The outlook for people with GIST varies. Due to evolving therapies, people diagnosed within the last several years have more treatment options than ever.

TKIs are paving the way for a more personalized approach to treatment. These drugs target specific genetic mutations that are responsible for GIST. They may improve a person’s survival rate and outlook.

Breakthrough TKIs include:

  • Imatinib mesylate (Gleevec). This selective inhibitor targets KIT and PDGFRA gene mutations, which are found in 80 percent of all people with GIST. This is a first-line therapy that stabilizes or shrinks tumors in most cases. If there’s no response or it stops working, sunitinib (Sutent) then regorafenib (Stivarga) can be tried next.
  • Avapritinib (Ayvakit). One of the newer therapies for metastatic disease, this drug is an option when there’s a rare exon 18 mutation in the PDGFRA gene. This type of cancer does not respond to other standard GIST therapies.
  • Ripretinib (Qinlock). This new targeted therapy was approved in 2020 for advanced GIST that’s resistant to treatment with imatinib, sunitinib, and regorafenib. In phase 3 trials, ripretinib significantly improved median progression-free survival over placebo.

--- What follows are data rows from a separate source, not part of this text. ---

Lemma handler_thread_refines h req w :
  run_thread (handler_thread h req) w = run_handler h req w.
Proof.
  destruct h; try apply run_atomic; simpl.
  - unfold getCook_thread, getCook. destruct (Atoi _); [|reflexivity].
    rewrite run_tbind. unfold pbind. rewrite getCookById_thread_refines.
    by destruct (getCookById _ w) as [[c|e] w1|w1].
  - unfold updateCookReadings_thread, updateCookReadings.
    destruct (Atoi _) as [id|e]; [|reflexivity].
    destruct (read_err (req_body _)); [reflexivity|].
    destruct (as_update (req_body _)) as [u|e]; [|reflexivity].
    rewrite run_opt. apply pbind_ext. intros [e|] w1; [reflexivity|].
    rewrite run_opt. apply pbind_ext. by intros [e|] w2.
Qed.

(** Run alone, the thread of a request is the router and its handler. *)
Lemma serve_thread_refines req w : run_thread (serve_thread req) w = serve req w.
Proof.
  unfold serve_thread, serve. repeat case_match; try reflexivity. apply handler_thread_refines.
Qed.

(** ** The router as threads *)

Lemma istep_at' w ts i s w' s' ts' :
  ts !! i = Some s -> tstep1 w s w' s' -> ts' = <[i := s']> ts ->
  istep (mkIConfig w ts) (mkIConfig w' ts').
Proof. intros Hi Hs ->. exact (istep_at _ _ _ _ _ _ Hi Hs). Qed.

Lemma serve_thread_get_cook n :
  in_int64 n -> serve_thread (get_cook n) = getCook_thread (with_vars (get_cook n) [("id", fmt_d n)]).
Proof.
  intros Hn. unfold serve_thread.
  change (req_path (get_cook n)) with ("/api/cook/" ++ fmt_d n)%string.
  rewrite path_segments_get_cook. simpl. by rewrite fmt_d_nonempty.
Qed.

Lemma serve_thread_put_cook n c :
  in_int64 n ->
  serve_thread (put_cook n c) = atomic (saveCook (with_vars (put_cook n c) [("id", fmt_d n)])).
Proof.
  intros Hn. unfold serve_thread.
  change (req_path (put_cook n c)) with ("/api/cook/" ++ fmt_d n)%string.
  rewrite path_segments_get_cook. simpl. by rewrite fmt_d_nonempty.
Qed.

Lemma serve_thread_put_readings n u :
  in_int64 n ->
  serve_thread (put_readings n u)
  = updateCookReadings_thread (with_vars (put_readings n u) [("id", fmt_d n)]).
Proof.
  intros Hn. unfold serve_thread.
  change (req_path (put_readings n u)) with ("/api/cook/" ++ fmt_d n ++ "/readings")%string.
  rewrite path_segments_put_readings. simpl. by rewrite fmt_d_nonempty.
Qed.

(** ** The four steps of the race, on a quiet store *)

Lemma quiet_answers_before d w : quiet w -> w_clock w < d -> answers_before d w.
Proof. intros [Hp Hn] Hd. unfold answers_before, rt_latency, rt_fault. rewrite Hn. repeat split; [done|lia]. Qed.

(** PUT /api/cook/{c} with a body of id [c] and a description without
    NUL: the cook's description is replaced. *)
Lemma saveCook_put_quiet c k w :
  quiet w -> in_int64 c -> Cook.Id k = c -> has_nul (Cook.Description k) = false ->
  saveCook (with_vars (put_cook c k) [("id", fmt_d c)]) w
  = Ret (jsonResponse (PCook k))
        (set_db (mkTables (t_readings (w_db w))
                   (alter (fun r => mkCookRow (cr_created r) (Cook.Description k)) c (t_cooks (w_db w)))
                   (t_readings_seq (w_db w)) (t_cooks_seq (w_db w))) w).
Proof.
  intros Hq Hn <- Hnul. unfold saveCook. simpl.
  change (var (with_vars (put_cook (Cook.Id k) k) [("id", fmt_d (Cook.Id k))]) "id")
    with (fmt_d (Cook.Id k)).
  rewrite Atoi_fmt_d, Z.eqb_refl by done. simpl. unfold pbind.
  by rewrite updateCook_quiet.
Qed.

(** The reader's first statement: the cook row, under a fresh context. *)
Lemma getCook_first_step c cr w :
  quiet w -> in_int64 c -> t_cooks (w_db w) !! c = Some cr ->
  exists k,
    tstep1 w (Running (serve_thread (get_cook c))) w
      (Running (TStep (pgx_Query (mkCtx (w_clock w + 10 * Second)) sql_readings_of_cook [VInt c]) k))
    /\ forall rows,
         k (Ok (rows, None))
         = TRet (jsonResponse (PCook (Cook.mk c (cr_created cr) (cr_description cr)
                                        (Some (processReadingsRow rows))))).
Proof.
  intros Hq Hn Hc. rewrite serve_thread_get_cook by done. unfold getCook_thread.
  change (var (with_vars (get_cook c) [("id", fmt_d c)]) "id") with (fmt_d c).
  rewrite Atoi_fmt_d by done. simpl.
  eexists. split.
  - left. eexists. split.
    + unfold pbind, timeoutContext. rewrite pgx_QueryRow_answer by (by apply quiet_in_time).
      assert (pg_exec sql_cook_by_id [VInt c] (w_db w) = exec_cook_by_id [VInt c] (w_db w))
        as -> by reflexivity.
      unfold exec_cook_by_id. rewrite Hc. simpl. by rewrite quiet_rt_next, set_db_id.
    + reflexivity.
  - intros rows. reflexivity.
Qed.

(** The reader's second statement: the readings that reference the cook
    now. *)
Lemma getCook_second_step d c k w :
  quiet w -> w_clock w < d ->
  tstep1 w (Running (TStep (pgx_Query (mkCtx d) sql_readings_of_cook [VInt c]) k)) w
    (Running (k (Ok (map reading_values (readings_of c (w_db w)), None)))).
Proof.
  intros Hq Hd. left. eexists. split.
  - rewrite pgx_Query_answer by (by apply quiet_answers_before).
    assert (pg_exec sql_readings_of_cook [VInt c] (w_db w)
            = exec_readings_of_cook [VInt c] (w_db w)) as -> by reflexivity.
    simpl. by rewrite quiet_rt_next, set_db_id.
  - reflexivity.
Qed.

(** The client's first request: the rename. *)
Lemma rename_step c k g w :
  quiet w -> in_int64 c -> Cook.Id k = c -> has_nul (Cook.Description k) = false ->
  tstep1 w (Running (tbind (serve_thread (put_cook c k)) g))
    (set_db (mkTables (t_readings (w_db w))
               (alter (fun r => mkCookRow (cr_created r) (Cook.Description k)) c (t_cooks (w_db w)))
               (t_readings_seq (w_db w)) (t_cooks_seq (w_db w))) w)
    (Running (g (jsonResponse (PCook k)))).
Proof.
  intros Hq Hn Hk Hnul. rewrite serve_thread_put_cook by done. simpl.
  left. eexists. split; [by apply saveCook_put_quiet|reflexivity].
Qed.

(** The client's second request: the assignment. *)
Lemma assign_step c x w :
  quiet w -> in_int64 c -> is_Some (t_cooks (w_db w) !! c) ->
  tstep1 w (Running (serve_thread (put_readings c (CookReadingUpdate.mk [x] []))))
    (set_db (assign_tables (Some c) [x] (w_db w)) w) (Running (TRet ok_message)).
Proof.
  intros Hq Hn Hk. rewrite serve_thread_put_readings by done. unfold updateCookReadings_thread.
  change (var (with_vars (put_readings c _) [("id", fmt_d c)]) "id") with (fmt_d c).
  rewrite Atoi_fmt_d by done. simpl.
  left. eexists. split; [by apply addReadingsToCook_quiet|reflexivity].
Qed.

(** ** Theorems *)

(** C15: GET /api/cook/{id} is not atomic: on any quiet store with cook c
    and a reading x that is not the cook's, racing with a client that
    renames c and then assigns x to c, the GET can answer the old
    description together with x among the readings while both client
    requests succeed, and that answer is none of those the GET gives when
    it runs alone before, between or after the client's requests. *)
Theorem getCook_torn_read w c cr x rr d' :
  quiet w -> in_int64 c -> t_cooks (w_db w) !! c = Some cr ->
  t_readings (w_db w) !! x = Some rr -> rr_cook_id rr <> Some c ->
  has_nul d' = false -> d' <> cr_description cr ->
  let rename := put_cook c (Cook.mk c 0 d' None) in
  let assign := put_readings c (CookReadingUpdate.mk [x] []) in
  exists rs c',
    rtc istep (mkIConfig w [Running (serve_thread (get_cook c));
                            Running (tbind (serve_thread rename) (fun _ => serve_thread assign))]) c'
    /\ ic_threads c' = [Running (TRet (jsonResponse (PCook (Cook.mk c (cr_created cr)
                                                          (cr_description cr) (Some rs)))));
                        Running (TRet ok_message)]
    /\ x ∈ map Reading.Id rs
    /\ Some (jsonResponse (PCook (Cook.mk c (cr_created cr) (cr_description cr) (Some rs))))
         ∉ serial_answers (get_cook c) [rename; assign] w.
Proof.
  intros Hq Hn Hc Hx Hxc Hnul Hd rename assign.
  set (t1 := mkTables (t_readings (w_db w))
               (alter (fun r => mkCookRow (cr_created r) d') c (t_cooks (w_db w)))
               (t_readings_seq (w_db w)) (t_cooks_seq (w_db w))).
  set (w1 := set_db t1 w). set (w3 := set_db (assign_tables (Some c) [x] t1) w).
  assert (Hc1 : t_cooks t1 !! c = Some (mkCookRow (cr_created cr) d'))
    by (simpl; by rewrite lookup_alter_eq, Hc).
  assert (Hq1 : quiet w1) by (by apply quiet_set_db).
  assert (Hq3 : quiet w3) by (by apply quiet_set_db).
  destruct (getCook_first_step c cr w Hq Hn Hc) as (k & Hs1 & Hk).
  assert (Hx3 : x ∈ cook_reading_ids c (assign_tables (Some c) [x] t1)).
  { apply cook_reading_ids_assign. left. split; [by apply list_elem_of_singleton|]. simpl. by rewrite Hx. }
  assert (E1 : serve rename w = Ret (jsonResponse (PCook (Cook.mk c 0 d' None))) w1)
    by (unfold rename; rewrite serve_put_cook, saveCook_put_quiet by done; reflexivity).
  assert (E2 : serve assign w1 = Ret ok_message w3)
    by (unfold assign; rewrite serve_put_add by (first [done|by rewrite Hc1]); reflexivity).
  exists (map row_reading (readings_of c (assign_tables (Some c) [x] t1))). eexists.
  split; [|split; [|split]].
  - eapply rtc_l. { eapply (istep_at' _ _ 0%nat); [reflexivity|exact Hs1|reflexivity]. }
    eapply rtc_l. { eapply (istep_at' _ _ 1%nat); [reflexivity|apply rename_step; done|reflexivity]. }
    eapply rtc_l. { eapply (istep_at' _ _ 1%nat); [reflexivity|apply (assign_step c x w1); done|reflexivity]. }
    apply rtc_once. eapply (istep_at' _ _ 0%nat); [reflexivity|apply getCook_second_step|reflexivity].
    + exact Hq3.
    + simpl. unfold Second. lia.
  - simpl. by rewrite Hk, processReadingsRow_values.
  - by rewrite map_Id_row_reading.
  - simpl. rewrite E1. simpl. rewrite E2. simpl.
    rewrite (serve_get_cook_found c cr w Hq Hn Hc), (serve_get_cook_found c _ w1 Hq1 Hn Hc1),
      (serve_get_cook_found c _ w3 Hq3 Hn Hc1). simpl.
    intros Hin. apply elem_of_cons in Hin as [Hin|Hin].
    + injection Hin as Hrs. apply (f_equal (map Reading.Id)) in Hrs.
      rewrite !map_Id_row_reading in Hrs. unfold cook_reading_ids in Hx3. rewrite Hrs in Hx3.
      apply elem_of_cook_reading_ids in Hx3 as (r' & Hr' & Hc'). rewrite Hx in Hr'.
      by injection Hr' as ->.
    + repeat (apply elem_of_cons in Hin as [Hin|Hin]; [injection Hin; congruence|]).
      by apply elem_of_nil in Hin.
Qed.

(** ** Witnesses *)

Lemma getCook_torn_read_witness :
  exists rs c',
    rtc istep (mkIConfig demo_world
                 [Running (serve_thread (get_cook 1));
                  Running (tbind (serve_thread (put_cook 1 (Cook.mk 1 0 "Pork shoulder" None)))
                             (fun _ => serve_thread (put_readings 1 (CookReadingUpdate.mk [1] []))))]) c'
    /\ ic_threads c' = [Running (TRet (jsonResponse (PCook (Cook.mk 1 0 "Brisket #1" (Some rs)))));
                        Running (TRet ok_message)]
    /\ 1 ∈ map Reading.Id rs
    /\ Some (jsonResponse (PCook (Cook.mk 1 0 "Brisket #1" (Some rs))))
         ∉ serial_answers (get_cook 1)
             [put_cook 1 (Cook.mk 1 0 "Pork shoulder" None);
              put_readings 1 (CookReadingUpdate.mk [1] [])] demo_world.
Proof.
  apply (getCook_torn_read demo_world 1 (mkCookRow 0 "Brisket #1") 1
           (mkReadingRow 1000 5 75.5%float 225%float None) "Pork shoulder");
    first [split; reflexivity | vm_compute; reflexivity | discriminate
          | unfold in_int64, min_int64, max_int64; lia].
Defined.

According to the American Cancer Society, it’s not known whether certain lifestyle choices can lower the risk of tumor growth or recurrence. But your general health may benefit from behaviors such as:

  • a balanced diet
  • regular exercise
  • not smoking
  • seeing your doctor as recommended
  • taking medications as prescribed

After treatment, you’ll probably need follow-up doctor visits every few months at first, then at least once a year. Some people may need to take TKIs long term.

GIST is a type of tumor that starts in the gastrointestinal tract. The outlook for people with GIST depends on many factors, such as stage, mitotic rate, and overall health.

Surgery can remove some tumors and lead to a full recovery. Several new therapies can treat tumors that can’t be removed or treat cancer that has spread.

The outlook people with GIST is improving with the introduction of new drugs for treatment-resistant tumors.

Your doctor can review your medical history to give you a better idea of your own general outlook and what you can expect from treatment.